### [Aim of the task]
Report how many lines of the data below contain "Hidxlen". Give nothing besides the number.

Source data
Lemma span_Some {A} (buf : list A) (n : N) :
  (N.to_nat n ≤ length buf)%nat → span buf n = Some (take (N.to_nat n) buf).
Proof. intros Hn. unfold span. by rewrite decide_True. Qed.

Lemma store_span_Some {A} (buf src : list A) :
  (length src ≤ length buf)%nat →
  store_span buf src = Some (src ++ drop (length src) buf).
Proof. intros Hn. unfold store_span. by rewrite decide_True. Qed.

Lemma dedupIDs_length (universeSize : N) (gs : list N) :
  (length (dedupIDs universeSize gs) ≤ length gs)%nat.
Proof.
  unfold dedupIDs.
  pose proof (length_first_occurrences (remapGlyphID universeSize <$> gs)) as Hle.
  by rewrite length_fmap in Hle.
Qed.

Lemma dedupIDs_nonempty (universeSize : N) (gs : list N) :
  gs ≠ [] → dedupIDs universeSize gs ≠ [].
Proof. by destruct gs. Qed.

Lemma dedupIndices_length (universeSize : N) (gs : list N) :
  length (dedupIndices universeSize gs) = length gs.
Proof. unfold dedupIndices. by rewrite length_fmap. Qed.

(** Reading the unique-id list through the dense index of an occurrence
    gives back the occurrence's remapped id. *)
Lemma dedup_lookup (universeSize : N) (gs : list N) (i : nat) (g : N) :
  gs !! i = Some g →
  ∃ d, dedupIndices universeSize gs !! i = Some d ∧
       (N.to_nat d < length (dedupIDs universeSize gs))%nat ∧
       dedupIDs universeSize gs !! N.to_nat d = Some (remapGlyphID universeSize g).
Proof.
  intros Hi. eexists. unfold dedupIndices.
  rewrite list_lookup_fmap, Hi. split; [done|].
  assert (Hin : remapGlyphID universeSize g ∈ dedupIDs universeSize gs).
  { apply elem_of_first_occurrences, list_elem_of_fmap.
    exists g. split; [done|]. by eapply list_elem_of_lookup_2. }
  rewrite Nat2N.id. split; [by apply index_of_lt|by apply lookup_index_of].
Qed.

Section Builder.
Context `{BuildConfig} `{Collaborators}.

Lemma textToGlyphIDs_u16 (b : SkGlyphRunBuilder) (paint : SkPaint) (bytes : list byte) :
  Forall is_u16 (textToGlyphIDs b paint bytes).2.
Proof.
  unfold textToGlyphIDs.
  destruct (decide (getTextEncoding paint ≠ kGlyphID_TextEncoding)).
  - destruct (0 <? _)%Z; cbn; [|constructor].
    apply Forall_fmap, Forall_forall. intros k _. unfold is_u16. cbn.
    apply N.mod_lt. done.
  - cbn. apply glyphIDsOfBytes_facts.
Qed.

Lemma textToGlyphIDs_ok (b : SkGlyphRunBuilder) (paint : SkPaint) (bytes : list byte) :
  builder_ok b → builder_ok (textToGlyphIDs b paint bytes).1.
Proof.
  unfold textToGlyphIDs.
  destruct (decide (getTextEncoding paint ≠ kGlyphID_TextEncoding)); [|done].
  by destruct (0 <? _)%Z.
Qed.

(** When no glyph id comes out of the text, the builder is not touched. *)
Lemma textToGlyphIDs_empty (b : SkGlyphRunBuilder) (paint : SkPaint) (bytes : list byte) :
  (textToGlyphIDs b paint bytes).2 = [] → (textToGlyphIDs b paint bytes).1 = b.
Proof.
  unfold textToGlyphIDs.
  destruct (decide (getTextEncoding paint ≠ kGlyphID_TextEncoding)); [|done].
  destruct (Z.ltb_spec 0 (SkUTFN_CountUnichars
             (convert_encoding (getTextEncoding paint)) bytes)) as [Hpos|]; [|done].
  cbn. intros Hnil. apply (f_equal length) in Hnil.
  rewrite length_fmap, List.length_seq in Hnil. cbn in Hnil. lia.
Qed.

Lemma initialize_ok (n : N) (b : SkGlyphRunBuilder) :
  builder_ok b →
  builder_ok (initialize n b) ∧
  n ≤ fMaxTotalRunSize (initialize n b) ∧
  fScratchGlyphRun (initialize n b) = None ∧
  fGlyphIDSet (initialize n b) = fGlyphIDSet b.
Proof.
  intros (Hi & Hp & Hu & Hs). unfold builder_ok, initialize, malloc16, mallocPoints.
  cbn. destruct (N.ltb_spec (fMaxTotalRunSize b) n).
  - rewrite !length_fmap, !List.length_seq. repeat split; done.
  - repeat split; try done.
Qed.

End Builder.

Section BuilderRuns.
Context `{BuildConfig} `{Collaborators}.

Lemma addDenseAndUnique_skipped (b : SkGlyphRunBuilder) (paint : SkPaint) (gs : list N) :
  (countGlyphs (GetTypefaceOrDefault paint) ≤ 0)%Z →
  addDenseAndUnique b paint gs = Some (b, []).
Proof.
  intros Hz. unfold addDenseAndUnique.
  destruct (empty gs); [done|].
  by destruct (Z.ltb_spec 0 (countGlyphs (GetTypefaceOrDefault paint))); [lia|].
Qed.

Lemma addDenseAndUnique_dedup (b : SkGlyphRunBuilder) (paint : SkPaint) (gs : list N) :
  builder_ok b → gs ≠ [] → Forall is_u16 gs →
  (0 < countGlyphs (GetTypefaceOrDefault paint))%Z →
  (length gs ≤ N.to_nat (fMaxTotalRunSize b))%nat →
  let U := Z.to_N (countGlyphs (GetTypefaceOrDefault paint)) in
  ∃ s', set_ok s' ∧
    addDenseAndUnique b paint gs =
    Some ({| fUniqueID := fUniqueID b;
             fMaxTotalRunSize := fMaxTotalRunSize b;
             fUniqueGlyphIDIndices :=
               dedupIndices U gs ++ drop (length gs) (fUniqueGlyphIDIndices b);
             fPositions := fPositions b;
             fUniqueGlyphIDs :=
               dedupIDs U gs ++ drop (length (dedupIDs U gs)) (fUniqueGlyphIDs b);
             fScratchGlyphIDs := fScratchGlyphIDs b;
             fScratchAdvances := fScratchAdvances b;
             fScratchGlyphRun := fScratchGlyphRun b;
             fGlyphIDSet := s' |}, dedupIDs U gs).
Proof.
  intros (Hi & Hp & Hu & Hs) Hne Hgs Hpos Hcap U.
  destruct (uniquifyGlyphIDs_spec (fGlyphIDSet b) U gs
              (fUniqueGlyphIDs b) (fUniqueGlyphIDIndices b))
    as (m & Hm & Hcall); try done; try lia.
  eexists. split; [|].
  2:{ unfold addDenseAndUnique. rewrite (empty_false _ Hne).
      destruct (Z.ltb_spec 0 (countGlyphs (GetTypefaceOrDefault paint))); [|lia].
      cbn zeta. fold U. rewrite Hcall. cbn. reflexivity. }
  by apply shrinkUniverse_ok.
Qed.

(** [drawText] on a typeface that has glyphs: the run it leaves in the
    slot, in closed form. *)
Lemma drawText_run (b : SkGlyphRunBuilder) (paint : SkPaint) (gs : list N)
    (origin : SkPoint) (text : list byte) (clusters : list N) :
  builder_ok b → gs ≠ [] → Forall is_u16 gs →
  (0 < countGlyphs (GetTypefaceOrDefault paint))%Z →
  (length gs ≤ N.to_nat (fMaxTotalRunSize b))%nat →
  let U := Z.to_N (countGlyphs (GetTypefaceOrDefault paint)) in
  let advs := occurrenceAdvances (FindOrCreateStrikeExclusive paint) U gs in
  let shift : SkPoint → SkPoint :=
    if decide (getTextAlign paint ≠ kLeft_Align)
    then λ pt, pt_sub pt (alignmentShift (getTextAlign paint) origin
                                          (foldl pt_add origin advs))
    else id in
  ∃ b', drawText b paint gs origin text clusters = Some b' ∧
        builder_ok b' ∧
        useGlyphRun b' =
        Some {| uniqueGlyphIDIndices := dedupIndices U gs;
                positions := shift <$> penPositions origin advs;
                temporaryShuntGlyphIDs := gs;
                uniqueGlyphIDs := dedupIDs U gs;
                text := text;
                clusters := clusters;
                runPaint := setTextAlign kLeft_Align
                              (setTextEncoding kGlyphID_TextEncoding paint) |}.
Proof.
  intros Hok Hne Hgs Hpos Hcap U advs shift.
  destruct (addDenseAndUnique_dedup b paint gs Hok Hne Hgs Hpos Hcap)
    as (s' & Hs' & Hadd).
  fold U in Hadd.
  destruct Hok as (Hi & Hp & Hu & Hs).
  pose proof (dedupIDs_length U gs) as HF.
  pose proof (dedupIndices_length U gs) as HD.
  assert (Hadvs : length advs = length gs)
    by (unfold advs, occurrenceAdvances; by rewrite length_fmap).
  unfold drawText.
  rewrite (empty_false _ Hne). cbn [negb]. rewrite SkASSERT_true.
  cbn [mbind option_bind]. rewrite Hadd. cbn [mbind option_bind].
  rewrite (empty_false _ (dedupIDs_nonempty U gs Hne)).
  rewrite Nat2N.id.
  rewrite store_span_Some
    by (unfold getAdvances; rewrite length_fmap, length_resize; lia).
  cbn [mbind option_bind].
  unfold withAdvances, withPositions.
  cbn [fUniqueGlyphIDIndices fScratchAdvances fPositions fUniqueID
       fMaxTotalRunSize fUniqueGlyphIDs fScratchGlyphIDs fScratchGlyphRun
       fGlyphIDSet].
  rewrite (advance_loop_spec _ _ advs); [|done|..].
  2:{ intros j a Hj. unfold advs, occurrenceAdvances in Hj.
      rewrite list_lookup_fmap in Hj.
      destruct (gs !! j) as [g|] eqn:Hg; [|done]. injection Hj as <-.
      destruct (dedup_lookup U gs j g Hg) as (d & Hd & Hlt & HdF).
      exists d. split.
      - rewrite lookup_app_l by (apply lookup_lt_is_Some; eauto). done.
      - unfold getAdvances.
        rewrite lookup_app_l by (rewrite length_fmap; lia).
        by rewrite list_lookup_fmap, HdF. }
  2:{ cbn. lia. }
  cbn [mbind option_bind]. rewrite take_0, app_nil_l.
  change (N.to_nat 0 + length advs)%nat with (length advs).
  rewrite Hadvs.
  set (ps0 := penPositions origin advs ++ drop (length gs) (fPositions b)).
  assert (Hps0 : length ps0 = length (fPositions b)).
  { unfold ps0. apply length_prefix_drop; [by rewrite penPositions_length|lia]. }
  assert (Htake : take (length gs) ps0 = penPositions origin advs).
  { unfold ps0. apply take_app_length'. by rewrite penPositions_length. }
  assert (Hidx : take (length gs)
                   (dedupIndices U gs ++ drop (length gs) (fUniqueGlyphIDIndices b))
                 = dedupIndices U gs).
  { apply take_app_length'. lia. }
  assert (Hidxlen : length (dedupIndices U gs
                            ++ drop (length gs) (fUniqueGlyphIDIndices b))
                    = length (fUniqueGlyphIDIndices b)).
  { apply length_prefix_drop; [done|lia]. }
  unfold shift. destruct (decide (getTextAlign paint ≠ kLeft_Align)) as [Hal|Hal].
  - rewrite (span_Some ps0) by (rewrite Nat2N.id; lia).
    cbn [mbind option_bind]. rewrite Nat2N.id, Htake.
    match goal with
    | |- context [(?f <$> penPositions origin advs) ++ ?d] =>
        set (sh := f); set (ps1 := (sh <$> penPositions origin advs) ++ d)
    end.
    assert (Hps1 : length ps1 = length (fPositions b)).
    { unfold ps1. rewrite <- Hps0. apply length_prefix_drop; [|lia].
      by rewrite length_fmap, penPositions_length. }
    rewrite (span_Some ps1) by (rewrite Nat2N.id; lia).
    cbn [mbind option_bind].
    rewrite span_Some by (rewrite Nat2N.id; lia).
    cbn [mbind option_bind]. rewrite Nat2N.id, Hidx.
    assert (Htake1 : take (length gs) ps1 = sh <$> penPositions origin advs).
    { unfold ps1. apply take_app_length'.
      by rewrite length_fmap, penPositions_length. }
    rewrite Htake1.
    eexists. split; [done|].
    unfold makeGlyphRun. rewrite (empty_false _ Hne).
    split; [|done].
    unfold builder_ok; cbn. rewrite Hps1, Hidxlen.
    rewrite length_prefix_drop by (done || lia). done.
  - cbn [mbind option_bind].
    rewrite (span_Some ps0) by (rewrite Nat2N.id; lia).
    cbn [mbind option_bind].
    rewrite span_Some by (rewrite Nat2N.id; lia).
    cbn [mbind option_bind]. rewrite Nat2N.id, Hidx, Htake.
    eexists. split; [done|].
    unfold makeGlyphRun. rewrite (empty_false _ Hne).
    split; [|by rewrite list_fmap_id].
    unfold builder_ok; cbn. rewrite Hps0, Hidxlen.
    rewrite length_prefix_drop by (done || lia). done.
Qed.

### [Task result]
3